ISPO Menjadi Jawaban
Diah Suriadiredja, dari Yayasan Kehati juga mengakui, Indonesia menghadapi tekanan global dari berbagai pihak, mulai dari Lembaga Swadaya Masyarakat hingga negara-negara konsumen terutama Uni Eropa, terkait sawit.
“Tekanan ini kalau dilihat dari Kehati, sebagai civil society, saya pikir ini sebuah tekanan yang membuat kita bersama-sama bangkit, membenahi sawit yang memang sudah menjadi potensi Indonesia,” kata Diah.
Satu hal yang cukup menggembirakan adalah bahwa Indonesia menanggapi tekanan tersebut melalui ISPO. Presiden sendiri langsung mengeluarkan peraturan yang memungkinkan sebuah sistem verifikasi yang menjadi sebuah tanggung jawab lintas kementerian dan lembaga.
Ada lima area yang diperbaiki melalui ISPO ini. Pertama, menurut Diah, adalah pengambilan keputusan dan penerbitan sertifikat yang dilakukan pihak ketiga yang independen. Strategi ini menjawab keraguan mengenai independensi dan transparansi. Kedua, kompetensi auditor yang melakukan tugas diukur melalui sertifikat kompetensi. Area ketiga adalah bahwa ISPO diberlakukan tidak hanya bagi perusahaan perkebunan besar, tetapi juga pekebun kecil.
“Ada komitmen bahwa sertifikasi bagi pekebun ini akan diberi waktu lima tahun,” kata Diah.

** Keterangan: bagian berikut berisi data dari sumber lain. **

(* ===== verification/GoTime.v ===== *)
(** The duration text format of Go's [time] package, which the relay server
    and client use to agree on the heartbeat interval:
    [time.Duration.String] and [time.ParseDuration]. *)
From S2P Require Import Prelude.

Definition Nanosecond : Z := 1.
Definition Microsecond : Z := 1000.
Definition Millisecond : Z := 1000000.
Definition Minute : Z := 60 * Second.
Definition Hour : Z := 60 * Minute.

Definition digit (d : Z) : Byte.byte := byte.of_Z (48 + d).
Definition digit_val (b : Byte.byte) : option Z :=
  let c := byte.unsigned b in if (48 <=? c) && (c <=? 57) then Some (c - 48) else None.

(** Decimal digits of [v], most significant first. *)
Fixpoint fmtInt_aux (fuel : nat) (v : Z) (acc : bytes) : bytes :=
  match fuel with
  | O => acc
  | S fuel' => if v <? 10 then digit v :: acc else fmtInt_aux fuel' (v / 10) (digit (v mod 10) :: acc)
  end.
Definition fmtInt (v : Z) : bytes := fmtInt_aux 20 v [].

(** [fmtFrac]: the fraction [v/10^prec] without trailing zeros, and the
    integer part. *)
Fixpoint fmtFrac_aux (prec : nat) (v : Z) (printing : bool) (acc : bytes) : bytes * Z :=
  match prec with
  | O => (if printing then byte.of_Z 46 :: acc else acc, v)
  | S prec' =>
    let d := v mod 10 in
    let printing := printing || negb (d =? 0) in
    fmtFrac_aux prec' (v / 10) printing (if printing then digit d :: acc else acc)
  end.
Definition fmtFrac (v : Z) (prec : nat) : bytes * Z := fmtFrac_aux prec v false [].

Definition micro : bytes := [Byte.xc2; Byte.xb5].

(** [d.String()]. *)
Definition Duration_String (d : Z) : bytes :=
  if d =? 0 then bytes_of_string "0s"
  else
    let u := Z.abs d in
    let body :=
      if u <? Microsecond then fmtInt u ++ bytes_of_string "ns"
      else if u <? Millisecond then
        let (f, v) := fmtFrac u 3 in fmtInt v ++ f ++ micro ++ bytes_of_string "s"
      else if u <? Second then
        let (f, v) := fmtFrac u 6 in fmtInt v ++ f ++ bytes_of_string "ms"
      else
        let (f, v) := fmtFrac u 9 in
        let s := fmtInt (v mod 60) ++ f ++ bytes_of_string "s" in
        let m := v / 60 in
        if m =? 0 then s
        else
          let s := fmtInt (m mod 60) ++ bytes_of_string "m" ++ s in
          let h := m / 60 in
          if h =? 0 then s else fmtInt h ++ bytes_of_string "h" ++ s in
    if d <? 0 then Byte.x2d :: body else body.

(** [leadingInt]: [None] on overflow. *)
Fixpoint leadingInt (s : bytes) (x : Z) : option (Z * bytes) :=
  match s with
  | b :: rest =>
    match digit_val b with
    | None => Some (x, s)
    | Some v =>
      if 2 ^ 63 / 10 <? x then None
      else let y := x * 10 + v in if 2 ^ 63 <? y then None else leadingInt rest y
    end
  | [] => Some (x, [])
  end.

(** [leadingFraction]: digits beyond the precision of an [int64] are
    skipped. *)
Fixpoint leadingFraction (s : bytes) (x scale : Z) (overflow : bool) : Z * Z * bytes :=
  match s with
  | b :: rest =>
    match digit_val b with
    | None => (x, scale, s)
    | Some v =>
      if overflow then leadingFraction rest x scale true
      else if maxInt64 / 10 <? x then leadingFraction rest x scale true
      else
        let y := x * 10 + v in
        if 2 ^ 63 <? y then leadingFraction rest x scale true
        else leadingFraction rest y (scale * 10) false
    end
  | [] => (x, scale, [])
  end.

Definition unitMap (u : bytes) : option Z :=
  if bool_decide (u = bytes_of_string "ns") then Some Nanosecond
  else if bool_decide (u = bytes_of_string "us") then Some Microsecond
  else if bool_decide (u = micro ++ bytes_of_string "s") then Some Microsecond
  else if bool_decide (u = [Byte.xce; Byte.xbc] ++ bytes_of_string "s") then Some Microsecond
  else if bool_decide (u = bytes_of_string "ms") then Some Millisecond
  else if bool_decide (u = bytes_of_string "s") then Some Second
  else if bool_decide (u = bytes_of_string "m") then Some Minute
  else if bool_decide (u = bytes_of_string "h") then Some Hour
  else None.

Fixpoint take_unit (s : bytes) : bytes * bytes :=
  match s with
  | b :: rest =>
    let c := byte.unsigned b in
    if (c =? 46) || ((48 <=? c) && (c <=? 57)) then ([], s)
    else let (u, r) := take_unit rest in (b :: u, r)
  | [] => ([], [])
  end.

(** The components [number unit] of a duration.  The fraction is taken
    exactly and rounded down, which is what the floating-point product of the
    library computes for fractions of at most as many digits as the unit has. *)
Fixpoint parse_components (fuel : nat) (s : bytes) (d : Z) : option Z :=
  match fuel with
  | O => None
  | S fuel' =>
    match s with
    | [] => Some d
    | b :: _ =>
      let c := byte.unsigned b in
      if negb ((c =? 46) || ((48 <=? c) && (c <=? 57))) then None
      else
        match leadingInt s 0 with
        | None => None
        | Some (v, s1) =>
          let pre := negb (zlen s1 =? zlen s) in
          let '(f, scale, s2, post) :=
            match s1 with
            | p :: s1' =>
              if byte.unsigned p =? 46 then
                let '(f, scale, s2) := leadingFraction s1' 0 1 false in
                (f, scale, s2, negb (zlen s2 =? zlen s1'))
              else (0, 1, s1, false)
            | [] => (0, 1, s1, false)
            end in
          if negb pre && negb post then None
          else
            let (u, s3) := take_unit s2 in
            if bool_decide (u = []) then None
            else
              match unitMap u with
              | None => None
              | Some unit =>
                if 2 ^ 63 / unit <? v then None
                else
                  let v := v * unit in
                  let v := if 0 <? f then v + f * unit / scale else v in
                  if 2 ^ 63 <? v then None
                  else
                    let d := d + v in
                    if 2 ^ 63 <? d then None else parse_components fuel' s3 d
              end
        end
    end
  end.

(** [time.ParseDuration].  [None] is an error. *)
Definition ParseDuration (s : bytes) : option Z :=
  let '(neg, s) :=
    match s with
    | b :: rest => if bool_decide (b = Byte.x2d) then (true, rest)
                   else if bool_decide (b = Byte.x2b) then (false, rest) else (false, s)
    | [] => (false, s)
    end in
  if bool_decide (s = bytes_of_string "0") then Some 0
  else if bool_decide (s = []) then None
  else
    match parse_components (S (length s)) s 0 with
    | None => None
    | Some d =>
      if neg then Some (- d) else if maxInt64 <? d then None else Some d
    end.

(** The interval the relay server announces survives the text format, as do
    the other shapes of duration the two functions treat apart. *)
Example duration_text_roundtrip :
  Forall (fun d => ParseDuration (Duration_String d) = Some d)
    [30 * Second; 0; 1; 1500; -90 * Second; 2 * Hour + 3 * Minute + 4 * Second + 5 * Millisecond;
     250 * Millisecond].
Proof. repeat constructor; by vm_compute. Qed.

Area keempat perbaikan juga dilakukan dengan pelibatan masyarakat sipil dalam kelembagaan ISPO, dan yang terakhir sistem ini telah menerapkan mekanisme keluhan yang lebih jelas. Sedangkan tantangannya, kata Diah, adalah bagaimana menerapkan ISPO bagi petani atau pekebun swadaya. Selain itu, ada juga masalah lahan-lahan sawit yang masuk ke area hutan, dan harus diselesaikan oleh Indonesia.
Tantangan yang disampaikan Diah diamini oleh Rusman Heriawan, penasihat Forum Rencana Aksi Nasional Kelapa Sawit Berkelanjutan.
“Sampai akhir tahun 2020, sertifikasi ISPO di hulu, yaitu di perkebunan, catatan yang ada baru diterbitkan 682 sertifikat. Dengan luasan 5,8 juta hektar yang sudah bersertifikat, dari 16,38 juta hektar. Artinya, baru kurang lebih 35 persen luasan kebun sawit yang sudah ber-ISPO dibandingkan total luasannya, yang 16,38 juta hektar itu,” kata Rusman.
Data dari Rusman, total luas kebun sawit di Indonesia adalah 16,38 juta hektar. Dari jumlah itu 8,68 juta hektar dikelola perusahaan sawit swasta. Sedangkan 6,72 juta hektar dikelola oleh petani sawit, baik plasma atau yang terikat pada perusahaan maupun yang swadaya. Sementara sisanya, kurang dari 1 juta hektar adalah kebun sawit milik negara.
Terkait sertifikasi ISPO, sebagai upaya memenuhi tuntutan pasar global, perusahaan sawit swasta paling giat melakukan sertifikasi. Dari lahan 8,68 juga hektar, sudah 63 persen yang bersertifikat. Perkebunan milik negara, yang totalnya sekitar 1 juta hektar sudah menerima sertifikat ISPO seluas 32,5 persennya.
“Yang menyedihkan sebenarnya adalah perkebunan rakyat. Baik itu plasma maupun swadaya, itu hanya 0,19 persen yang sudah bersertifikat dari total luasan mereka yang 6,72 juta hektar,” kata Rusman.
Karena itulah, meski menyambut baik penerapan ISPO sebagai prestasi baru dalam sektor sawit, Rusman melihat ketidakseimbangan sertifikasi harus mendapat perhatian. Tidak mungkin untuk memberikan kelonggaran aturan terutama bagi petani kecil plasma maupun swadaya, dan seluruh proses ini merupakan tanggung jawab bersama.